Certes, le Dr House n’est pas un saint et ses choix moraux ne sont pas toujours justes. Mais s’il s’agissait d’un saint, serait-on étonné de l’entendre s’élever, comme il le fait, contre la drogue ou contre l’inceste, contre la fécondation hétérologue ? L’entendrions-nous aussi « fort » se poser des questions sur le caractère humain d’un fœtus ? Ici il faut distinguer le personnage du créateur, qui utilise le premier avec ses limites et ses erreurs. A certains moments, les éléments positifs viennent d’autres personnages de la série, comme lorsque devant le cynisme du Dr House, l’assistant demande « mais il faut être religieux pour comprendre qu’un fœtus est une vie ? », ou lorsque sa consœur, à qui on demande à propos d’une petite fille qui perdra un bras « quelle qualité de vie aura-t-elle ? », elle répond « la vie a toujours des qualités ».

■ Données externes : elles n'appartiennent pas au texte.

(** The profile names rclone's configuration file. *)
Definition own_words (p : RemoteProfile) (cfg : string) : Prop :=
  rc_RcloneConfigPath (rp_Remote p) ≠ "" ∧ Abs (rc_RcloneConfigPath (rp_Remote p)) = Ok cfg.
Lemma own_normal p p' cfg : normal_of p p' → own_words p cfg → own_words p' cfg.
Proof. intros (_ & _ & Hc & _) (G1 & G2). unfold own_words. by rewrite Hc. Qed.
(** The options the program passes: none of them selects files or keeps a copy from
    being made. *)
Definition takes_value (w : string) : bool :=
  existsb (String.eqb w) ["--config"; "--log-format"; "--transfers"; "--checkers"; "--stats"; "--bwlimit"].
Fixpoint own_options (l : list string) : bool :=
  match l with
  | [] => true
  | w :: t =>
      if takes_value w then match t with _ :: t => own_options t | [] => false end
      else existsb (String.eqb w) ["--progress"; "--fast-list"] && own_options t
  end.
Lemma base_args_runs (I : files → Prop) p cfg args : own_words p cfg →
  triple I (appendBaseArgs p args) (fun l fs => I fs ∧ ∃ rest, l = args ++ rest ∧ own_options rest = true) never.
Proof.
  intros Ho. unfold appendBaseArgs. eapply triple_bind; [apply Normalize_runs|]. intros p'. apply triple_ret.
  intros fs [Hfs Hn]. split; [done|]. eexists. split; [reflexivity|].
  destruct (String.eqb (trim_space (rc_RcloneConfigPath _)) ""), (isTransferCommand args), (rc_FastList _), (String.eqb (trim_space (rc_BandwidthLimit _)) ""); reflexivity.
Qed.
End arguments.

Le Dr House sait s’étonner : il se trompe, grince des dents, mais il sait reconnaître l’humain quand il le rencontre. Ceci est un point important, souvent négligé, dans l’activité médicale : l’étonnement face à l’humanité mystérieuse du patient. Le Dr House se laisse étreindre par la fillette atteinte d’un cancer à laquelle il vient de prolonger la vie d’un an, et touché par la force morale de la petite, parvient à changer son style de vie ; tout comme il s’étonne devant la petite main du fœtus qui, sorti de l’utérus maternel durant une opération chirurgicale, effleure la sienne. Il passera le reste de la journée à regarder son propre doigt et à se demander qui est cette vie que personne ne considère comme une vie humaine (lui non plus peut-être), mais qui vient de le caresser. Son étonnement est à la base de son habilité de soignant.
Le Dr House donne l’impression de n’être jamais là pour les patients … ce n’est pas un médecin bon, c’est un médecin qui souffre, mais sa détermination à chercher un sens aux choses le conduit à ne pas tomber dans le désespoir. C’est ce qui, dans une ère où rien n’a l’air d’avoir de la valeur, si ce n’est son propre caprice, en particulier en médecine, nous touche vraiment.